For these reasons, a good strategy is to identify services and mechanisms that wrap complex SPARQL queries, neighbor algorithms based on different metrics, ecc., in order to integrate the results obtained through the SPARQL queries setted up by the user.
A first implementation of the domain service exploits the Linked Data Recommender (LDR) developed by the SoftEng group of the Politecnico di Torino. More information on the LDRs are available in the paper entitled "A systematic literature review of Linked Data-based recommender systems".
The LDR currently exposes 2 REST services:
- Get all DBpedia categories from a DBpedia entity.
- Get DBpedia entities related to a specific DBpedia entity and a DBpedia category.

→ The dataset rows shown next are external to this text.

(** X19. Where an endpoint raises.  An exception leaves an endpoint from three
    places only: the validation of the header, the copy of a payment that
    has no card number, and the shipment of the log record; every fault of
    an adapter, and every fault between the checks and the log, is turned
    into a reply.  So, under a header that validates to an object under
    which the log record can be written and with a log collector that raises
    nothing but refusals, every refund and every payment with a card number
    is answered. *)
Theorem endpoint_raises_three_ways (W : World) (payment : Payment)
    (refund : Refund) (bvmeta : option string) :
  (forall e, fst (submit_sale W payment bvmeta) = Exn e ->
     validate_bvmeta_header W bvmeta = Exn e \/
     logging.sale_request_body payment = Exn e \/
     exists header request_data level code,
       validate_bvmeta_header W bvmeta = Val header /\
       fst (logging.send_log (logger W) header request_data
              "/paymentGateway/processPayment" "POST" level code) = Exn e) /\
  (forall e, fst (submit_credit W refund bvmeta) = Exn e ->
     validate_bvmeta_header W bvmeta = Exn e \/
     exists header request_data level code,
       validate_bvmeta_header W bvmeta = Val header /\
       fst (logging.send_log (logger W) header request_data
              "/paymentGateway/processRefund" "POST" level code) = Exn e) /\
  (forall d, logged_request W bvmeta d ->
     (account payment <> None ->
      exists r tr, submit_sale W payment bvmeta = (Val r, tr)) /\
     (exists r tr, submit_credit W refund bvmeta = (Val r, tr))).
Proof.
  pose proof (sale_cases W payment bvmeta) as S.
  pose proof (credit_cases W refund bvmeta) as C.
  split; [|split].
  - intros e H.
    destruct (validate_bvmeta_header W bvmeta) as [header|e'].
    + right.
      destruct (logging.sale_request_body payment) as [copy|e''].
      * right. destruct S as (rd & lv & c & r & tr & S & _).
        exists header, rd, lv, c. split; [reflexivity|].
        rewrite S in H. unfold finished in H.
        destruct (fst (logging.send_log _ _ _ _ _ _ _)); [discriminate|].
        injection H as <-. reflexivity.
      * left. rewrite S in H. simpl in H. injection H as <-. reflexivity.
    + left. rewrite S in H. simpl in H. injection H as <-. reflexivity.
  - intros e H.
    destruct (validate_bvmeta_header W bvmeta) as [header|e'].
    + right. destruct C as (rd & lv & c & r & tr & C & _).
      exists header, rd, lv, c. split; [reflexivity|].
      rewrite C in H. unfold finished in H.
      destruct (fst (logging.send_log _ _ _ _ _ _ _)); [discriminate|].
      injection H as <-. reflexivity.
    + left. rewrite C in H. simpl in H. injection H as <-. reflexivity.
  - intros d (Hh & HL & HQ). rewrite Hh in S, C. split.
    + intros Ha. destruct (sale_copy payment Ha) as (copy & Hcopy).
      rewrite Hcopy in S. destruct S as (rd & lv & c & r & tr & S & _).
      destruct (logging_proofs.send_log_quiet (logger W) d rd
                  "/paymentGateway/processPayment" "POST" lv c HQ HL)
        as (evs & E).
      rewrite S, E. unfold finished. simpl fst. eauto.
    + destruct C as (rd & lv & c & r & tr & C & _).
      destruct (logging_proofs.send_log_quiet (logger W) d rd
                  "/paymentGateway/processRefund" "POST" lv c HQ HL)
        as (evs & E).
      rewrite C, E. unfold finished. simpl fst. eauto.
Qed.

Lemma endpoint_raises_three_ways_witness :
  let W := examples.http_world (200, PNone) (200, PDict examples.bv_header) in
  let payment := examples.a_payment 2 840 examples.cc_credentials None None None in
  exists r tr, submit_sale W payment (Some "header") = (Val r, tr).
Proof.
  intros W payment.
  assert (Ha : account payment <> None) by discriminate.
  destruct (endpoint_raises_three_ways W payment
              (examples.a_refund 3 examples.pl_credentials None)
              (Some "header"))
    as (_ & _ & H).
  destruct (H examples.bv_header bv_header_logged) as [Hs _].
  exact (Hs Ha).
Defined.

(** X20. Whatever the request, the header and the gateway, a reply has an
    integer status below 500 and a body [{'detail': d}] in which [d] has no
    [gatewayResponseData], holds a string under [responseDetail], and
    echoes the merchant account of the request. *)
Theorem replies_well_formed (W : World) (payment : Payment) (refund : Refund)
    (bvmeta : option string) (r : Reply) :
  (fst (submit_sale W payment bvmeta) = Val r ->
   well_formed (p_merchantAccountId payment) r) /\
  (fst (submit_credit W refund bvmeta) = Val r ->
   well_formed (r_merchantAccountId refund) r).
Proof.
  pose proof (sale_cases W payment bvmeta) as S.
  pose proof (credit_cases W refund bvmeta) as C.
  destruct (validate_bvmeta_header W bvmeta) as [header|e'].
  - split.
    + destruct (logging.sale_request_body payment) as [copy|e].
      * destruct S as (rd & lv & c & r1 & tr & -> & S).
        unfold finished.
        destruct (fst (logging.send_log _ _ _ _ _ _ _)); [|discriminate].
        intros H. injection H as <-. exact S.
      * rewrite S. discriminate.
    + destruct C as (rd & lv & c & r2 & tr & -> & C).
      unfold finished.
      destruct (fst (logging.send_log _ _ _ _ _ _ _)); [|discriminate].
      intros H. injection H as <-. exact C.
  - rewrite S, C. simpl. split; discriminate.
Qed.

Lemma replies_well_formed_witness :
  well_formed 17
    (precondition_failure "paymentTransactionId" 17 "Incomplete request").
Proof.
  destruct (replies_well_formed
              (examples.http_world (200, PNone) (200, PDict examples.bv_header))
              (examples.a_payment 3 840 examples.pl_credentials None None None)
              (examples.a_refund 3 examples.pl_credentials None)
              None
              (precondition_failure "paymentTransactionId" 17
                 "Incomplete request"))
    as [H _].
  apply H. reflexivity.
Defined.

(** *** The header *)

Lemma no_key_among_chars (s k : string) :
  (1 < String.length k)%nat ->
  existsb (fun x => eq_str x k) (chars s) = false.
Proof.
  intros Hk. induction s as [|c s IH]; [reflexivity|].
  simpl. rewrite IH, orb_false_r.
  destruct k as [|a [|b k]]; simpl in Hk; try lia.
  simpl. destruct (Ascii.eqb c a); reflexivity.
Qed.

Lemma superset_dict (d : dict) (required : list string) :
  superset (map (fun kv => PStr (fst kv)) d) required =
  keys_superset d required.
Proof.
  assert (K : forall k, existsb (fun x => eq_str x k)
                          (map (fun kv => PStr (fst kv)) d) = has_key k d).
  { intros k. unfold has_key. induction d as [|[k' v] d IH]; [reflexivity|].
    simpl. destruct (k' =? k)%string; [reflexivity|]. exact IH. }
  unfold superset, keys_superset.
  induction required as [|k required IH]; [reflexivity|].
  simpl. rewrite K, IH. reflexivity.
Qed.

Lemma superset_In (l : list pyval) (required : list string) :
  superset l required = true ->
  forall k, In k required -> In (PStr k) l.
Proof.
  unfold superset. rewrite forallb_forall. intros H k Hk.
  specialize (H k Hk). apply existsb_exists in H.
  destruct H as (x & Hx & E). destruct x; try discriminate.
  simpl in E. apply String.eqb_eq in E. subst. exact Hx.
Qed.

(** X21. What the validation lets through: the empty dict, which the endpoints
    take for a rejection, or the JSON value of the header when that is an
    object with the three required keys, or a list that holds the three
    keys as strings; never a JSON string, number, boolean or null. *)
Theorem validated_header_shape (W : World) (bvmeta : option string)
    (v : pyval) :
  validate_bvmeta_header W bvmeta = Val v ->
  v = PDict [] \/
  exists h, bvmeta = Some h /\ json_loads W h = Val v /\
    ((exists d, v = PDict d /\
                keys_superset d REQUIRED_BLUEVOLT_HEADER_KEYS = true) \/
     (exists l, v = PList l /\
                forall k, In k REQUIRED_BLUEVOLT_HEADER_KEYS -> In (PStr k) l)).
Proof.
  unfold validate_bvmeta_header.
  destruct bvmeta as [h|]; [|intros [= <-]; left; reflexivity].
  destruct (json_loads W h) as [j|e] eqn:Ej.
  2:{ destruct (isinstance e "ValueError"); [|discriminate].
      intros [= <-]. left. reflexivity. }
  destruct (set_of j) as [items|e] eqn:Es.
  2:{ destruct (isinstance e "ValueError"); [|discriminate].
      intros [= <-]. left. reflexivity. }
  destruct (superset items REQUIRED_BLUEVOLT_HEADER_KEYS) eqn:Su;
    cbn [negb]; intros [= <-]; [|left; reflexivity].
  right. exists h. split; [reflexivity|]. split; [exact Ej|].
  destruct j; simpl in Es; try discriminate.
  - injection Es as <-. unfold superset in Su. simpl in Su.
    rewrite (no_key_among_chars s "transactionId") in Su by (simpl; lia).
    discriminate.
  - right. exists l. split; [reflexivity|].
    destruct (first_unhashable l); [discriminate|].
    injection Es as <-. apply superset_In. exact Su.
  - left. exists d. split; [reflexivity|].
    injection Es as <-. rewrite superset_dict in Su. exact Su.
Qed.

Exploiting these two services on DBpedia resources, retrieved with SPARQL queries defined in the previous step, you are able to get new entities to enrich your Domain Corpus Index.
In order to integrate a domain service in the TellMeFirst Index Builder, you can implement the following actions:
- Configure the /dbpedia-spotlight/conf/indexing.tmf.domain.en.properties (or the Italian version) properly, with the following parameters:
tellmefirst.domain.LDRPath = ../data/tellmefirst/dbpedia/en/output/domain/domainURIsfromLDR.list
tellmefirst.domain.LDRService = http://localhost:8080/LDRecommenderWeb/rest/service/recommendations
The first parameter defines the output list of URIs retrieved through the domain service, while the second parameter defines the endpoint of the domain service.
- Create a Java class that implements this interface:
package org.dbpedia.spotlight;
import java.util.List;
/**
* Interface for a basic request to a domain service
*
*/
public interface DomainServiceClient {
public List getDomainEntities(String[] parameters) throws Exception;
}
The getDomainEntities method must returns a list of entities (java.util.List) that can be printed in a file (in our case domainURIsfromLDR.list). The TMFDomainEngine component will merge this list of entities with URIs of the resources retrieved through the SPARQL queries mentioned before.
-
Then, you should write some code in order to implement the effective request to the domain service (in the case of the LDR service developed by SoftEng you have to combine the results of two different requests).
-
Finally, you have to integrate requests to the domain services in the TMFDomainEngine to merge results. In the future, the integration in the TMFDomainEngine component will be made more configurable, in order to easily include new services.
In order to create the Domain Corpus Index you have to launch the following scripts (respectively for the English and for the Italian indexes):
index.tmf.domain.en.sh
index.tmf.domain.it.sh
In particular, a new command has been integrated in the TellMeFirst Index Builder pipeline:
mvn compile
mvn exec:java -e -Dexec.mainClass="org.dbpedia.spotlight.lucene.index.external.domain.TMFDomainEngine" -Dexec.args=$INDEX_CONFIG_FILE
This command launches the TMFDomainEngine that integrates results of SPARQL queries and domain services in order to create a new URIs list for creating a Domain Corpus Index.